Discussion in 'Grain, Hops, Yeast & Water' started by Clint, Mar 18, 2019.
Can I home roast malt to make brown malt?
Yes, the book I have says 200°C (or gas mark 6) for 50 minutes.
Thanks. Is that straight in at 200,or any stages? Does it need turning to prevent any burning and can I use it straight away/next day?
I fancy trying the GH porter or similar and only need 300g,so doesn't warrant an order making...
Straight in at 200. I have read that home smoked malt needs two weeks before use for harsh flavours to die down, but I am not aware of any issues with roasting malt. I would be tempted to stir / turn part way through to keep it evenly heated.

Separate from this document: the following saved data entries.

(** A loop that returns from [s0] returns the same from every state the
    walk passes. *)
Lemma common2_after_loop :
  forall (n : nat) (s0 s : foreach_state world userdata),
    common2_after packet callback n dev s0 = Some s ->
    forall (fuel : nat) r,
      common2_dives_loop packet callback fuel dev s0 = Some r ->
      exists fuel', common2_dives_loop packet callback fuel' dev s = Some r.
Proof.
  induction n as [| n IH]; intros s0 s Hafter fuel r Hloop; cbn [common2_after] in Hafter.
  - injection Hafter as <-. exists fuel. exact Hloop.
  - rewrite common2_dives_loop_eq in Hloop.
    destruct (fs_remaining s0 =? 0); [discriminate |].
    destruct fuel as [| fuel]; [discriminate |].
    destruct (common2_dive packet callback dev s0) as [[[| rc] s1] |];
      try discriminate.
    exact (IH s1 s Hafter fuel r Hloop).
Qed.

Lemma common2_after_snoc :
  forall (n : nat) (s0 s s2 : foreach_state world userdata),
    common2_after packet callback n dev s0 = Some s ->
    fs_remaining s <> 0 ->
    common2_dive packet callback dev s = Some (EXIT_DONE, s2) ->
    common2_after packet callback (S n) dev s0 = Some s2.
Proof.
  induction n as [| n IH]; intros s0 s s2 Hafter Hrem Hdive.
  - cbn [common2_after] in Hafter. injection Hafter as <-.
    cbn [common2_after]. apply Z.eqb_neq in Hrem. rewrite Hrem, Hdive. reflexivity.
  - cbn [common2_after] in Hafter.
    change (common2_after packet callback (S (S n)) dev s0)
      with (if fs_remaining s0 =? 0 then None
            else match common2_dive packet callback dev s0 with
                 | Some (EXIT_DONE, s1) => common2_after packet callback (S n) dev s1
                 | _ => None
                 end).
    destruct (fs_remaining s0 =? 0); [discriminate |].
    destruct (common2_dive packet callback dev s0) as [[[| rc] s1] |];
      try discriminate.
    exact (IH s1 s s2 Hafter Hrem Hdive).
Qed.

Lemma common2_after_app :
  forall (n m : nat) (s0 s s' : foreach_state world userdata),
    common2_after packet callback n dev s0 = Some s ->
    common2_after packet callback m dev s = Some s' ->
    common2_after packet callback (n + m) dev s0 = Some s'.
Proof.
  induction n as [| n IH]; intros m s0 s s' Hn Hm; cbn [common2_after] in Hn.
  - injection Hn as <-. exact Hm.
  - change (common2_after packet callback (S n + m) dev s0)
      with (if fs_remaining s0 =? 0 then None
            else match common2_dive packet callback dev s0 with
                 | Some (EXIT_DONE, s1) => common2_after packet callback (n + m) dev s1
                 | _ => None
                 end).
    destruct (fs_remaining s0 =? 0); [discriminate |].
    destruct (common2_dive packet callback dev s0) as [[[| rc] s1] |];
      try discriminate.
    exact (IH m s1 s s' Hn Hm).
Qed.

(** A delayed DATAFORMAT survives the iterations that follow. *)
Lemma common2_after_status :
  forall (n : nat) (s s' : foreach_state world userdata),
    common2_after packet callback n dev s = Some s' ->
    fs_status s = DC_STATUS_DATAFORMAT -> fs_status s' = DC_STATUS_DATAFORMAT.
Proof.
  induction n as [| n IH]; intros s s' Hafter Hs; cbn [common2_after] in Hafter.
  - injection Hafter as <-. exact Hs.
  - destruct (fs_remaining s =? 0); [discriminate |].
    destruct (common2_dive packet callback dev s) as [[[| rc] s1] |] eqn:Edive;
      try discriminate.
    apply (IH s1 s' Hafter).
    exact (proj2 (common2_dive_keeps world packet userdata callback dev s EXIT_DONE s1 Edive)
             eq_refl Hs).
Qed.

(** The call returns what its loop returns from any state of the walk. *)
Lemma common2_foreach_at (w : world) (u : userdata) (n : nat)
  (s0 s : foreach_state world userdata) :
  common2_foreach_start packet dev w u = Some (inr s0) ->
  common2_after packet callback n dev s0 = Some s ->
  exists fuel r,
    common2_dives_loop packet callback fuel dev s = Some r /\
    suunto_common2_device_foreach packet callback dev w u = Some (common2_foreach_result r).
Proof.
  intros Hstart Hafter.
  pose proof (common2_foreach_start_progress w u s0 Hstart) as Hs0.
  destruct (common2_dives_loop_returns world packet userdata callback dev Hbegin Hend
              (Z.to_nat (fs_remaining s0)) s0 Hs0) as [r Hloop].
  { destruct Hs0 as [_ [Hn _]]. lia. }
  destruct (common2_after_loop n s0 s Hafter _ r Hloop) as [fuel Hfuel].
  exists fuel, r. split; [exact Hfuel |].
  rewrite suunto_common2_device_foreach_eq, Hstart, Hloop. reflexivity.
Qed.

(** A return statement in an iteration of the walk ends the call. *)
Lemma common2_foreach_return_at (w : world) (u : userdata) (n : nat)
  (s0 s s' : foreach_state world userdata) (rc : dc_status_t) :
  common2_foreach_start packet dev w u = Some (inr s0) ->
  common2_after packet callback n dev s0 = Some s ->
  fs_remaining s <> 0 ->
  common2_dive packet callback dev s = Some (EXIT_RETURN rc, s') ->
  suunto_common2_device_foreach packet callback dev w u
  = Some (rc, fs_trace s', fs_user s', fs_world s').
Proof.
  intros Hstart Hafter Hrem Hdive.
  destruct (common2_foreach_at w u n s0 s Hstart Hafter) as [fuel [r [Hloop Hcall]]].
  rewrite common2_dives_loop_eq in Hloop.
  apply Z.eqb_neq in Hrem. rewrite Hrem in Hloop.
  destruct fuel as [| fuel]; [discriminate |].
  rewrite Hdive in Hloop. injection Hloop as <-. exact Hcall.
Qed.

(** When the walk has used up the profile data, the call returns the
    delayed status. *)
Lemma common2_foreach_done_at (w : world) (u : userdata) (n : nat)
  (s0 s : foreach_state world userdata) :
  common2_foreach_start packet dev w u = Some (inr s0) ->
  common2_after packet callback n dev s0 = Some s ->
  fs_remaining s = 0 ->
  suunto_common2_device_foreach packet callback dev w u
  = Some (fs_status s, fs_trace s, fs_user s, fs_world s).
Proof.
  intros Hstart Hafter Hrem.
  destruct (common2_foreach_at w u n s0 s Hstart Hafter) as [fuel [r [Hloop Hcall]]].
  rewrite common2_dives_loop_eq in Hloop.
  rewrite Hrem in Hloop. cbn [Z.eqb] in Hloop.
  injection Hloop as <-. exact Hcall.
Qed.

(** Whatever the call returns, it has the trace of every state of the
    walk at its head. *)
Lemma common2_foreach_extends_at (w : world) (u : userdata) (n : nat)
  (s0 s : foreach_state world userdata) :
  common2_foreach_start packet dev w u = Some (inr s0) ->
  common2_after packet callback n dev s0 = Some s ->
  exists rc t u' w',
    suunto_common2_device_foreach packet callback dev w u = Some (rc, t, u', w') /\
    trace_extends (fs_trace s) t.
Proof.
  intros Hstart Hafter.
  destruct (common2_foreach_at w u n s0 s Hstart Hafter) as [fuel [[e s'] [Hloop Hcall]]].
  destruct (common2_dives_loop_keeps world packet userdata callback dev fuel s e s' Hloop)
    as [Hext _].
  rewrite Hcall. cbn [common2_foreach_result].
  eexists. eexists. eexists. eexists. split; [reflexivity | exact Hext].
Qed.

(** Reading the packets of a dive touches neither the walk's pointers nor
    the callback's data, and hands no dive out. *)
Lemma common2_read_packets_frame (size : Z) :
  forall (fuel : nat) (s s1 : foreach_state world userdata) (nbytes n1 : Z),
    common2_read_packets packet fuel (layout dev) s size nbytes = Some (inr (s1, n1)) ->
    fs_user s1 = fs_user s /\ fs_current s1 = fs_current s /\
    fs_previous s1 = fs_previous s /\ fs_remaining s1 = fs_remaining s /\
    fs_status s1 = fs_status s /\
    trace_dives (fs_trace s1) = trace_dives (fs_trace s).
Proof.
  induction fuel as [| fuel IH]; intros s s1 nbytes n1 H; cbn [common2_read_packets] in H;
    destruct (nbytes <? size); try discriminate;
    try (injection H as <- <-; repeat split; reflexivity).
  match type of H with
  | match ?rd with _ => _ end = _ => destruct rd as [[[w rc] bytes] |]; [| discriminate]
  end.
  destruct (negb (dc_status_eqb rc DC_STATUS_SUCCESS)); [discriminate |].
  apply IH in H. cbn [fs_user fs_current fs_previous fs_remaining fs_status fs_trace] in H.
  destruct H as [Hu [Hc [Hp [Hr [Hs Ht]]]]].
  repeat (split; [assumption |]).
  rewrite Ht. clear. induction (fs_trace s) as [| ev t IH]; [reflexivity |].
  destruct ev; cbn [app trace_dives]; rewrite ?IH; reflexivity.
Qed.
(** The loop, entered with a batch of examples of key [k0] under
    construction, yields the maximal runs of the batch followed by the
    remaining examples; the first group has the key [k0]. *)
Lemma group_loop_runs (examples : list example) :
  Forall (λ ex, ∃ k, frame_key ex = Ok k) examples →
  ∀ (k0 : Z * Z) (batch : list example),
    batch ≠ [] → Forall (λ ex, frame_key ex = Ok k0) batch →
    ∃ b groups,
      group_loop (Some k0) (Some k0) batch examples
      = mkRun ((Some k0, b) :: groups) None
      ∧ maximal_runs (batch ++ examples) ((Some k0, b) :: groups).
Proof.
  induction 1 as [| ex examples [k Hk] _ IH]; intros k0 batch Hne Hbatch.
  - exists batch, []. destruct batch as [| e batch]; [congruence |].
    split; [reflexivity |]. unfold maximal_runs. simpl.
    rewrite !app_nil_r. split; [reflexivity |]. split; [| exact I].
    constructor; [| constructor]. simpl. split; [discriminate | eauto].
  - simpl. rewrite Hk.
    destruct (decide (Some k0 ≠ Some k)) as [Hneq | Heq].
    + destruct (IH k [ex]) as (b & groups & E & Hcat & Hall & Hadj).
      { discriminate. }
      { constructor; [exact Hk | constructor]. }
      rewrite E. destruct batch as [| e batch]; [congruence |].
      exists (e :: batch), ((Some k, b) :: groups).
      split; [reflexivity |]. split; [| split].
      * simpl in *. rewrite Hcat. reflexivity.
      * constructor; [| exact Hall]. simpl. split; [discriminate | eauto].
      * simpl. split; [exact Hneq | exact Hadj].
    + apply dec_stable in Heq. injection Heq as <-.
      destruct (IH k0 (batch ++ [ex])) as (b & groups & E & Hruns).
      { destruct batch; discriminate. }
      { apply Forall_app. split; [exact Hbatch |].
        constructor; [exact Hk | constructor]. }
      exists b, groups. split; [exact E |].
      rewrite <- app_assoc in Hruns. exact Hruns.
Qed.

Lemma group_examples_iter_runs (examples : list example) :
  Forall (λ ex, ∃ k, frame_key ex = Ok k) examples →
  ∃ groups,
    group_examples_iter examples = mkRun groups None
    ∧ maximal_runs examples groups.
Proof.
  intros Hex. unfold group_examples_iter.
  destruct Hex as [| ex examples [k Hk] Hex].
  - exists []. split; [reflexivity |].
    split; [reflexivity | split; [constructor | exact I]].
  - simpl. rewrite Hk.
    destruct (decide (None ≠ Some k)) as [_ | Habs];
      [| exfalso; apply Habs; discriminate].
    rewrite yield_then_nil.
    destruct (group_loop_runs examples Hex k [ex]) as (b & groups & E & Hruns).
    { discriminate. }
    { constructor; [exact Hk | constructor]. }
    eauto.
Qed.

(** Where the key changes between two neighbours, the grouping of the
    sequence is the grouping of the part before the change followed by
    the grouping of the part after it. *)
Lemma group_loop_split (l : list example) :
  Forall (λ ex, ∃ k, frame_key ex = Ok k) l →
  ∀ last_key key batch (a b : example) (r : list example) (ka kb : Z * Z),
    frame_key a = Ok ka → frame_key b = Ok kb → ka ≠ kb →
    yielded (group_loop last_key key batch (l ++ a :: b :: r))
    = yielded (group_loop last_key key batch (l ++ [a]))
      ++ yielded (group_examples_iter (b :: r)).
Proof.
  induction 1 as [| c l [kc Hc] _ IH];
    intros last_key key batch a b r ka kb Ha Hb Hab.
  - unfold group_examples_iter. simpl. rewrite Ha, Hb.
    destruct (decide (None ≠ Some kb)) as [_ | Habs];
      [| exfalso; apply Habs; discriminate].
    rewrite yield_then_nil.
    destruct (decide (last_key ≠ Some ka)) as [Hneq | Heq].
    + simpl. rewrite ?Hb.
      destruct (decide (Some ka ≠ Some kb)) as [_ | Habs];
        [| exfalso; apply Habs; congruence].
      simpl. rewrite <- app_assoc. reflexivity.
    + apply dec_stable in Heq. subst last_key. simpl. rewrite ?Hb.
      destruct (decide (Some ka ≠ Some kb)) as [_ | Habs];
        [| exfalso; apply Habs; congruence].
      destruct batch; reflexivity.
  - simpl. rewrite Hc.
    destruct (decide (last_key ≠ Some kc)).
    + simpl. rewrite (IH _ _ _ a b r ka kb Ha Hb Hab).
      apply app_assoc.
    + apply (IH _ _ _ a b r ka kb Ha Hb Hab).
Qed.
(** X1: a role claim takes precedence over the bootstrap allow-list: a
    caller whose token carries a truthy claim other than "admin" and
    "super_admin" is refused by requireAdmin whatever its address, a
    bootstrap address included. *)
Theorem claim_overrides_bootstrap (context : Context number) (w : world B) :
  truthy (caller_claim context) = true ->
  is_str (caller_claim context) "admin" = false ->
  is_str (caller_claim context) "super_admin" = false ->
  requireAdmin B context w
  = (Rejected (HttpsError "permission-denied" "Admin access required."), w).
Proof.
  intros Ht Ha Hs. rewrite requireAdmin_spec. unfold admin_caller.
  rewrite getRoleFromContext_unfold, Ht, Ha, Hs. reflexivity.
Qed.

(** X2: whoever passes requireAdmin passes requireStaff, and both
    guards then leave the world as it is. *)
Theorem admin_guard_implies_staff_guard (context : Context number)
    (w : world B) :
  (requireAdmin B context w).1 = Resolved tt ->
  requireAdmin B context w = (Resolved tt, w)
  /\ requireStaff B context w = (Resolved tt, w).
Proof.
  rewrite requireAdmin_spec, requireStaff_spec. unfold staff_caller.
  destruct (admin_caller context); simpl; [auto | discriminate].
Qed.

End MoreGuards.

(** ** Validation of the payload *)

Section Validation.
Context {number : Type} `{NumberOps number} (B : Backend number).

Lemma blank_arg_string (data : value number) (k : string) :
  blank_arg data k = true -> arg_string data k "" = Some "".
Proof.
  unfold blank_arg, arg_string.
  destruct (get_prop data k) as [[| | | |s| | |]|]; try discriminate;
    try reflexivity.
  intros Hs. simpl. unfold or_else. simpl.
  destruct s as [|c s]; [reflexivity|]. simpl.
  rewrite (all_ws_trim _ Hs). reflexivity.
Qed.

Lemma blank_arg_readable (data : value number) (k k' : string) :
  blank_arg data k = true ->
  get_prop data k' = Some (get_prop_opt data k').
Proof.
  intros Hb. apply (get_prop_total data k k').
  unfold blank_arg in Hb. destruct (get_prop data k); [eauto | discriminate].
Qed.

(** X3: called by an admin with a payload whose id is missing, null,
    empty or white space only, updateAuthUserStatus, deleteAuthUser and
    deleteCategoryWithItems fail with invalid-argument before they call
    anything. *)
Theorem blank_id_rejected (data : value number) (context : Context number)
    (w : world B) :
  admin_caller context = true ->
  (blank_arg data "uid" = true ->
   updateAuthUserStatus B data context w
   = (Rejected (HttpsError "invalid-argument" "User id is required."), w)
   /\ deleteAuthUser B data context w
      = (Rejected (HttpsError "invalid-argument" "User id is required."), w))
  /\ (blank_arg data "categoryId" = true ->
      deleteCategoryWithItems B data context w
      = (Rejected (HttpsError "invalid-argument" "Category id is required."),
         w)).
Proof.
  intros Hadmin. split.
  - intros Hb. split.
    + unfold updateAuthUserStatus, bind.
      rewrite requireAdmin_spec, Hadmin.
      rewrite string_arg_spec, (blank_arg_string data "uid" Hb).
      rewrite (blank_arg_readable data "uid" "disabled" Hb). reflexivity.
    + unfold deleteAuthUser, bind.
      rewrite requireAdmin_spec, Hadmin.
      rewrite string_arg_spec, (blank_arg_string data "uid" Hb). reflexivity.
  - intros Hb. unfold deleteCategoryWithItems, bind.
    rewrite requireAdmin_spec, Hadmin.
    rewrite string_arg_spec, (blank_arg_string data "categoryId" Hb).
    reflexivity.
Qed.

(** X4: the four handlers that read [data.k] without [?.] raise TypeError
    when an admin calls them without payload (null or undefined): the
    failure is not invalid-argument, and nothing has been called. *)
Theorem no_payload_type_error (data : value number) (context : Context number)
    (w : world B) :
  admin_caller context = true ->
  no_payload data = true ->
  createAuthUser B data context w = (Rejected TypeError, w)
  /\ updateAuthUserStatus B data context w = (Rejected TypeError, w)
  /\ deleteAuthUser B data context w = (Rejected TypeError, w)
  /\ deleteCategoryWithItems B data context w = (Rejected TypeError, w).
Proof.
  intros Hadmin Hdata.
  assert (Harg : forall k dflt, arg_string data k dflt = None).
  { intros k dflt. destruct data; try discriminate; reflexivity. }
  repeat split.
  - unfold createAuthUser, bind. rewrite requireAdmin_spec, Hadmin.
    rewrite string_arg_spec, Harg. reflexivity.
  - unfold updateAuthUserStatus, bind. rewrite requireAdmin_spec, Hadmin.
    rewrite string_arg_spec, Harg. reflexivity.
  - unfold deleteAuthUser, bind. rewrite requireAdmin_spec, Hadmin.
    rewrite string_arg_spec, Harg. reflexivity.
  - unfold deleteCategoryWithItems, bind. rewrite requireAdmin_spec, Hadmin.
    rewrite string_arg_spec, Harg. reflexivity.
Qed.

(** X5: the two mail handlers read their payload with [?.] and accept a
    call without payload: sendDispatchEmail then fails the validation of
    the collection name, and sendTestEmail sends its default message to
    the one recipient "" and writes nothing. *)
Theorem no_payload_mail_handlers (data : value number)
    (staff admin : Context number) (w : world B) (key : string) :
  no_payload data = true ->
  getResendClient B = Some key ->
  staff_caller staff = true ->
  admin_caller admin = true ->
  sendDispatchEmail B data staff w
  = (Rejected (HttpsError "invalid-argument" "Invalid collection name."), w)
  /\ trace (sendTestEmail B data admin w).2
     = (trace w
        ++ [MailSend key
              {| msg_from :=
                   VStr "The Crooked Fence <no-reply@thecrookedfence.co.za>";
                 msg_to := [VStr ""];
                 msg_subject := VStr "The Crooked Fence test email";
                 msg_html := VStr "<p>It works!</p>" |}])%list
  /\ store (sendTestEmail B data admin w).2 = store w.
Proof.
  intros Hdata Hclient Hstaff Hadmin.
  assert (Hprop : forall k, get_prop_opt data k = VUndef).
  { intros k. destruct data; try discriminate; reflexivity. }
  split; [|split].
  - unfold sendDispatchEmail, bind.
    rewrite requireStaff_spec, Hstaff, Hclient. cbv beta iota.
    rewrite string_arg_opt_spec. unfold arg_string_opt. rewrite Hprop.
    reflexivity.
  - unfold sendTestEmail, bind.
    rewrite requireAdmin_spec, Hadmin, Hclient. cbv beta iota.
    rewrite !Hprop. unfold emails_send, remote_call.
    destruct (mail_send B (services w) key _) as [[r|e] s1]; reflexivity.
  - unfold sendTestEmail, bind.
    rewrite requireAdmin_spec, Hadmin, Hclient. cbv beta iota.
    rewrite !Hprop. unfold emails_send, remote_call.
    destruct (mail_send B (services w) key _) as [[r|e] s1]; reflexivity.
Qed.

End Validation.

(** ** The mail handlers *)

Section Mail.
Context {number : Type} `{NumberOps number} (B : Backend number).

Lemma unusable_keys_no_client :
  usable_key (env_api_key B) = false ->
  usable_key (config_api_key B) = false ->
  getResendClient B = None.
Proof.
  unfold getResendClient, usable_key.
  destruct (env_api_key B) as [e|], (config_api_key B) as [c|]; simpl;
    intros He Hc; rewrite ?He, ?Hc; reflexivity.
Qed.

Lemma env_key_first (key : string) :
  env_api_key B = Some key -> Str.nonempty key = true ->
  getResendClient B = Some key.
Proof.
  intros He Hk. unfold getResendClient. rewrite He, Hk. reflexivity.
Qed.

Lemma includes_order_collection (coll : string) :
  includes ["eggOrders"; "livestockOrders"] coll = order_collection coll.
Proof.
  unfold includes, order_collection. simpl. rewrite orb_false_r. reflexivity.
Qed.

(** X6: when neither the environment variable nor the configuration
    gives a non-empty key, both mail handlers fail with
    failed-precondition once the guard has passed, before any read of
    the store and any send. *)
Theorem mail_handlers_unconfigured (data : value number)
    (staff admin : Context number) (w : world B) :
  usable_key (env_api_key B) = false ->
  usable_key (config_api_key B) = false ->
  staff_caller staff = true ->
  admin_caller admin = true ->
  sendDispatchEmail B data staff w
  = (Rejected
       (HttpsError "failed-precondition" "Resend API key is not configured."),
     w)
  /\ sendTestEmail B data admin w
     = (Rejected
          (HttpsError "failed-precondition" "Resend API key is not configured."),
        w).
Proof.
  intros He Hc Hstaff Hadmin.
  pose proof (unusable_keys_no_client He Hc) as Hclient. split.
  - unfold sendDispatchEmail, bind.
    rewrite requireStaff_spec, Hstaff, Hclient. reflexivity.
  - unfold sendTestEmail, bind.
    rewrite requireAdmin_spec, Hadmin, Hclient. reflexivity.
Qed.

(** X7: a collection name other than "eggOrders" and "livestockOrders"
    (after trimming; the comparison is case-sensitive) makes
    sendDispatchEmail fail with invalid-argument without reading any
    document. *)
Theorem sendDispatchEmail_invalid_collection (data : value number)
    (context : Context number) (w : world B) (key coll : string) :
  staff_caller context = true ->
  getResendClient B = Some key ->
  arg_string_opt data "collectionName" = Some coll ->
  order_collection coll = false ->
  sendDispatchEmail B data context w
  = (Rejected (HttpsError "invalid-argument" "Invalid collection name."), w).
Proof.
  intros Hstaff Hclient Hcoll Hinvalid.
  unfold sendDispatchEmail, bind.
  rewrite requireStaff_spec, Hstaff, Hclient. cbv beta iota.
  rewrite string_arg_opt_spec, Hcoll, includes_order_collection, Hinvalid.
  reflexivity.
Qed.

Interested to hear how it turns out, it could be a good way to get small quantities of specialty malts when needed.
The Durden Park Beer Circle give full instructions on making light amber malt (in their rather thin book). Brown ale malt is just a bit darker. But as both the Malt Miller and Brew UK do a Brown Malt, is it worth filling your kitchen with smoke?
Would it cause a lot of smoke?
In truth I've never tried it, but I should imagine it's like roasting coffee beans.
Does roasting coffee beans fill your house with smoke?
Also,does it have to be uncrushed malt or can I use crushed?
Roasting malt at 200 degress C for 50 mins will get you much darker than most commercially available Brown malts. See the below which reckons this would produce a 170 lovibond (L) roasted malt whereas most Brown malt is around 60L I believe. I'm not sure what colour of Brown malt the GH recipe calls for but you might want to adjust accordingly.
In terms of whether the malt should be crushed or uncrushed I'm not sure but my instinct tells me uncrushed. To my mind roasted crushed malt seems wrong but I don't know why that is - I feel like it would burn a lot easier.
Ok thanks. Only got crushed so will buy some.
Uncrushed would give a more even result. I'd imagine doing the same with crushed would result in combination of amber, brown and chocolate malt depending on the size of each particle. As if you roasted randomly sized pieces of beef, you'd end up with some rare, some medium and some well done.
Out of interest why are you trying to make it and do you expect it to have active enzymes left? Also no idea what the time and temps quoted are based on but check its not for unroasted freshly malted grain or compensate for it as I imagine it would make a big difference.
Recipe asks for 300g of brown malt...I got none so wondered if I could roast some Maris otter.
I can't think of any grain that's crushed first and roasted after, indeed, it would be too soft to crush until it's been kilned. By the time you've bought some whole grain MO to roast, you might as well buy some brown malt. I use it regularly in my browns and milds and it has a particular flavour- can't think of any substitute that'll give the same taste.
My best advice then would be if you want the recipe to come out perfectly buy some if not compensate with a mix of lighter and darker grains to match the colour or if you want roast some MO until it looks about right and let us know how it goes.
If you are anything like me Clint, when you have used it the once, you will use it again, and again and again.... The flavour it gives in a darker beer like a porter is unmistakable, and is absolutely delicious.
@AdeDunn I really like what brown malt brings to a beer too but i find it almost intangible. I also find you need to keep the percentage low, like 5% or less, otherwise it can get a bit harsh. Having said that, I've found that if the harsh character does come through, it tends to round out and become quite pleasant with a bit of ageing.
I used 7.3% in my last porter Jon, no harshness at all bud. I used a Kveik to ferment it though, in the form of Omega Hothead Ale, and that stuff works wonders. I also mash with harder water and a higher pH than I would a pale beer, which gives a much softer character.